1. George Washington praying for the return of his slaves (May 28) "She boarded a ship to New Hampshire and never looked back. George Washington sent slavecatchers and government officials after her to recapture his “stolen property,” but her neighbors in the free state of New Hampshire helped her elude those kidnappers. Bounties and rewards were offered for her capture and re-enslavement for years afterwards."

Also from the Slacktivist: A first person, extremely possessive pronoun (June 1) "The subject of this song is, rather, a smallish neighborhood God. This is a puny God who is not the God of Haitian refugees, not the God of second-generation immigrants — not the God of LGBT people, not the God of women, not the God of widows and orphans and the poor, not the God of the sick and the immunocompromised, not the God of any of the billions of people living in any of the other 194 countries of this world, let alone the God of any of the billions of other stars in our universe."

And: Flattening and collapsing, egad! (June 2) "'Love your neighbor' is both necessary and sufficient." Preach!

2. What will it take to get a vaccine for the Ebola strain driving the current outbreak? (June 4) The good news is there's already a lot of scientific research and some vaccines that are likely to be effective. It's just a matter of actually having the money and resources to make it happen.

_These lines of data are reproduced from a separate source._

(** * The Qdrant vector-store adapter (libs/langchain-qdrant, vectorstores.js)

    A shallow embedding of the class [QdrantVectorStore].  The adapter owns
    no algorithm: every method is a short composition of calls to three
    outside parties (the Qdrant client, the embeddings provider, the MMR
    utility).  What can be said about it is therefore said about the
    sequence of calls it issues, the arguments it passes and the value it
    hands back.  Asynchronous methods are functions in a state-and-error
    monad whose state holds the outside world, the log of calls issued so
    far and the number of identifiers drawn from the uuid generator. *)

From stdpp Require Import base strings list gmap pretty.

Open Scope string_scope.
Open Scope nat_scope.
Open Scope list_scope.

Set Warnings "-register-all".

(** ** Data *)

Section Model.

(** JavaScript numbers (vector components, scores, the MMR lambda) are only
    carried around by the adapter, never computed on; their type is left
    open.  [World] is the state of everything behind the client and the
    embeddings provider. *)
Context {number World : Type}.

(** JavaScript values as they occur in metadata and payloads. *)
Inductive jsval : Type :=
| JUndefined
| JNull
| JBool (b : bool)
| JNum (x : number)
| JStr (s : string)
| JArr (xs : list jsval)
| JObj (o : gmap string jsval).

Definition Vector : Type := list number.

(** [Document] of @langchain/core: [id] is optional. *)
Record Document : Type := {
  doc_id : option string;
  pageContent : string;
  metadata : jsval;
}.

(** The field object handed to [new Document(...)]. *)
Record DocumentInput : Type := {
  di_id : option string;
  di_metadata : jsval;
  di_pageContent : jsval;
}.

(** A thrown JavaScript value, seen through the properties the adapter
    reads in its [catch] block: [e.status], [e.message],
    [e.data.status.error]. *)
Record JsError : Type := {
  e_name : string;
  e_status : option Z;
  e_message : option string;
  e_data_status_error : option string;
}.

Definition Error (msg : string) : JsError :=
  {| e_name := "Error"; e_status := None; e_message := Some msg;
     e_data_status_error := None |}.

Definition TypeError (msg : string) : JsError :=
  {| e_name := "TypeError"; e_status := None; e_message := Some msg;
     e_data_status_error := None |}.

(** Qdrant schemas, restricted to the fields the adapter writes or reads. *)
Record VectorParams : Type := { size : nat; distance : string }.
Record CreateCollection : Type := { vectors : VectorParams }.
Record CollectionDescription : Type := { name : string }.

Record PointStruct : Type := {
  p_id : string;
  p_vector : Vector;
  p_payload : gmap string jsval;
}.

(** A filter is an object, hence always truthy. *)
Definition QdrantFilter : Type := gmap string jsval.

Record UpsertArgs : Type := { u_wait : bool; u_points : list PointStruct }.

3. Interesting Pitch: ICR Says NO to Plain Reading of Noah's Ark (June 1, 16-minute video) Young-earth creationism says that the whole fossil record was formed during the year of Noah's flood, when all the animals and plants were buried, rather than being formed by millions of years of slow normal processes. And, therefore, all of the world's oil deposits come from the organic material buried during the flood. 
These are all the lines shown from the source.